BEGIN
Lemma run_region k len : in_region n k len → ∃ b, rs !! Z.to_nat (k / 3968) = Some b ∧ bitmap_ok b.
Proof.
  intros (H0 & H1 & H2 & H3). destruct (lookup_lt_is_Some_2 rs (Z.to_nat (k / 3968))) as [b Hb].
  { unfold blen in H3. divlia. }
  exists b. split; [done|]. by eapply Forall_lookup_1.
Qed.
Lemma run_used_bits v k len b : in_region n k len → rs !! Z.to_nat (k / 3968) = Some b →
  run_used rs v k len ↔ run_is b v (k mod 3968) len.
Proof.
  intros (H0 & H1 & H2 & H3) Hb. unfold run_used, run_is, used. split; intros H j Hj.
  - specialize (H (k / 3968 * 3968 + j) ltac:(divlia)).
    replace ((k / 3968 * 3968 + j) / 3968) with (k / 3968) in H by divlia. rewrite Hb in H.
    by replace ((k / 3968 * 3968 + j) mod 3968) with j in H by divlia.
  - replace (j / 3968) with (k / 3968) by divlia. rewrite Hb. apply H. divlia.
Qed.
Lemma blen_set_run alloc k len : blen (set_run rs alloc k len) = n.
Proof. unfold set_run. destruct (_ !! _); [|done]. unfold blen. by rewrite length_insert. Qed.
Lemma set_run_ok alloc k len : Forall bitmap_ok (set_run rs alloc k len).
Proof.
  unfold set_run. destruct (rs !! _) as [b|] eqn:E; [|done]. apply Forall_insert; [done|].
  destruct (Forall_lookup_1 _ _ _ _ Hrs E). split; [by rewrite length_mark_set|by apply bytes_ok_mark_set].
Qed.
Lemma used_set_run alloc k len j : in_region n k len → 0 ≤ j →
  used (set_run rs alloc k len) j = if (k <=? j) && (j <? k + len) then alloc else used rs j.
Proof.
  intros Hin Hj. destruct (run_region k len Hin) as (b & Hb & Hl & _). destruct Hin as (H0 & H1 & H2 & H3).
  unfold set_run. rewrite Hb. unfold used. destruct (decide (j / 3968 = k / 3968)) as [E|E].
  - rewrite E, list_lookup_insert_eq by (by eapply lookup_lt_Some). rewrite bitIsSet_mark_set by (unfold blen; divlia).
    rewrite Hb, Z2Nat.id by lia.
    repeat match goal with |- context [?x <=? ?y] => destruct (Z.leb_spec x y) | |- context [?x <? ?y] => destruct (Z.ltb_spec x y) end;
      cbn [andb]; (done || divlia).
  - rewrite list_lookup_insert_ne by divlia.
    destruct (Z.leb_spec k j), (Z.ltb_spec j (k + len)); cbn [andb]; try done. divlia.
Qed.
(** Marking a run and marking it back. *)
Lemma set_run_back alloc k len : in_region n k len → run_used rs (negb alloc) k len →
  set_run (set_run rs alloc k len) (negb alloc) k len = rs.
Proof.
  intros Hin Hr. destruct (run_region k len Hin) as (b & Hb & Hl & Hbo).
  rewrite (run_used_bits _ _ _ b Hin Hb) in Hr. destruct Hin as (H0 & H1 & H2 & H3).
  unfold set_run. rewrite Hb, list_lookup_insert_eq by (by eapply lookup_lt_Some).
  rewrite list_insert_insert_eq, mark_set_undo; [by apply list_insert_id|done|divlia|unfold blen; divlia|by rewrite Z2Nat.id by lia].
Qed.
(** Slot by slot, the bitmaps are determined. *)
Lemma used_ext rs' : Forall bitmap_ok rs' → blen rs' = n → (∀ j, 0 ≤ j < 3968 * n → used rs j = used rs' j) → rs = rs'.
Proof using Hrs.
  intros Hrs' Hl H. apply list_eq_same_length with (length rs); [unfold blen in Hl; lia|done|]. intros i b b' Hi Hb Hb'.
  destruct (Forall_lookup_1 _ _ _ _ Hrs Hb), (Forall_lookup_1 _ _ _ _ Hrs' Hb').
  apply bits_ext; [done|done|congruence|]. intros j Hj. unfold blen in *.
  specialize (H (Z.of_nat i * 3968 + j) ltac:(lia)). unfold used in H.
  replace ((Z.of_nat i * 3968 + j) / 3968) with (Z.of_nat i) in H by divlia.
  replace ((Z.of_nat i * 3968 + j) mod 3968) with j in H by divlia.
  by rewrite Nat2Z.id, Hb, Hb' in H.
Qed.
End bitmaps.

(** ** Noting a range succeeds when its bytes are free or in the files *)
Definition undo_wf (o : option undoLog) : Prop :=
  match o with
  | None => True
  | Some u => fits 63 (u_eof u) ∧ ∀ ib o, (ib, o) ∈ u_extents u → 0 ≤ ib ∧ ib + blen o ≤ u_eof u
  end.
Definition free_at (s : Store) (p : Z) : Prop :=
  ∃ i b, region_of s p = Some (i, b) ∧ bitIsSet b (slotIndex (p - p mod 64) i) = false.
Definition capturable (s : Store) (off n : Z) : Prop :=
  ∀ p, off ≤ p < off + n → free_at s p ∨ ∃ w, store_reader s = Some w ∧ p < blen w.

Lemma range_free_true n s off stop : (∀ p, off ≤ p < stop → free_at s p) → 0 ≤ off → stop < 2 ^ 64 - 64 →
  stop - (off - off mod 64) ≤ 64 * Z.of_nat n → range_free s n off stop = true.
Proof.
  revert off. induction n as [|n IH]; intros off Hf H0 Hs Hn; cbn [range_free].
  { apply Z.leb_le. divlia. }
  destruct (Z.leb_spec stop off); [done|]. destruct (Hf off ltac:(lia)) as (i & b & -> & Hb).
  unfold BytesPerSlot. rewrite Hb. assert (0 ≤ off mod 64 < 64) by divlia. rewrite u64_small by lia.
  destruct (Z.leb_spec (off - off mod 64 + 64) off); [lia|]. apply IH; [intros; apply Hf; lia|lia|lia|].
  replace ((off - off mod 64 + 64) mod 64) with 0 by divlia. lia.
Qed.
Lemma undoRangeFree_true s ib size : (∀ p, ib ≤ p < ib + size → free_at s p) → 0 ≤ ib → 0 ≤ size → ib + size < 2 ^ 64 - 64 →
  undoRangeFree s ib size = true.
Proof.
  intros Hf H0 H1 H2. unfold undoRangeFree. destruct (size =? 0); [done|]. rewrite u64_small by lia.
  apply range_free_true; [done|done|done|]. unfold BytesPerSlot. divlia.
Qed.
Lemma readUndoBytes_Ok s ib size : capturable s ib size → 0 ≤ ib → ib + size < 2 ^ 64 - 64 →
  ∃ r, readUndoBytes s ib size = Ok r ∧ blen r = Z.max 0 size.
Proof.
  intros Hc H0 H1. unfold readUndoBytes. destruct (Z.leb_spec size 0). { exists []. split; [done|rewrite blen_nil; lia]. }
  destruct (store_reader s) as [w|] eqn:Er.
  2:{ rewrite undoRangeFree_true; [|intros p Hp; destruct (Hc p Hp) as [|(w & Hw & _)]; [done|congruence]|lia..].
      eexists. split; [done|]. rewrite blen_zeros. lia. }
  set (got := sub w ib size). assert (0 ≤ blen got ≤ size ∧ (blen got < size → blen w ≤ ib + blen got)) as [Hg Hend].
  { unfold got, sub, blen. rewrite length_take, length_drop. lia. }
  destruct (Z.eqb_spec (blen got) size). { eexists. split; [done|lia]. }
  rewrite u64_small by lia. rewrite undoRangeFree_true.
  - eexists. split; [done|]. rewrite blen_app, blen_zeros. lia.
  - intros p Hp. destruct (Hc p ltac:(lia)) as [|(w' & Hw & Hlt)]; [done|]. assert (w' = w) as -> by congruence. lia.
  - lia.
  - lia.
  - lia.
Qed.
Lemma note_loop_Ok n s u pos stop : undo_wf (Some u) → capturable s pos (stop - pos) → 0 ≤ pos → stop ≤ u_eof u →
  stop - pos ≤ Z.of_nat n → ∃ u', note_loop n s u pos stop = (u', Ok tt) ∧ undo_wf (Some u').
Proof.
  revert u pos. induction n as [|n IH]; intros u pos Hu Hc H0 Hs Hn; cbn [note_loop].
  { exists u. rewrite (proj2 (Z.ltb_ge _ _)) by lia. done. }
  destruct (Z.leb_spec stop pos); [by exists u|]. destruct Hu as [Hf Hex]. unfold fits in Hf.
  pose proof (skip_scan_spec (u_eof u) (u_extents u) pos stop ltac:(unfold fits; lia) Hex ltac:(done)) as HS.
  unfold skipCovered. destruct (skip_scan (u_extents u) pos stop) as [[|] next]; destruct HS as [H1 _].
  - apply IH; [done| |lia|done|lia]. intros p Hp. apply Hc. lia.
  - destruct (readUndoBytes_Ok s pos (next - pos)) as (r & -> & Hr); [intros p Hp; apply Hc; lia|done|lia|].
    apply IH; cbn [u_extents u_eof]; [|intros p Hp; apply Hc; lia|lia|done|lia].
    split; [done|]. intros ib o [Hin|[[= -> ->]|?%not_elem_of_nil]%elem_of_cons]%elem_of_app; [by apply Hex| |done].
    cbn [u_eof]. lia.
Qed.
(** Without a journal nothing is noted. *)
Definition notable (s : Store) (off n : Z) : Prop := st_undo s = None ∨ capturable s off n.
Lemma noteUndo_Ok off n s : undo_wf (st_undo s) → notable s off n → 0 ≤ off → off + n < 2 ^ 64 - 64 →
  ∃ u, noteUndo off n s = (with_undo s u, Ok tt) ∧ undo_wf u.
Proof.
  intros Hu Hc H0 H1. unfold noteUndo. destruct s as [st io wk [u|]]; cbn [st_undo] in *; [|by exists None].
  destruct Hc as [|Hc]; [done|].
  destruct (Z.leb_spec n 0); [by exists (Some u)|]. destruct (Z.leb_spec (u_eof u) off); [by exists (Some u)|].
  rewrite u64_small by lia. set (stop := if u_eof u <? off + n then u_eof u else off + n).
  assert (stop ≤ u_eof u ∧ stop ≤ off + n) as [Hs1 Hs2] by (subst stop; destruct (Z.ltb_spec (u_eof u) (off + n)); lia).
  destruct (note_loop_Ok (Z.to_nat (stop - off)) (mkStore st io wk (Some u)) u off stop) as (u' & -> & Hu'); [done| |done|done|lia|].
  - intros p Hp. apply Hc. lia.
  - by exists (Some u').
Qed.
END
Your instructions: From the entries, copy every line in which the string "match" can be found.

Task output:
    repeat match goal with |- context [?x <=? ?y] => destruct (Z.leb_spec x y) | |- context [?x <? ?y] => destruct (Z.ltb_spec x y) end;
  match o with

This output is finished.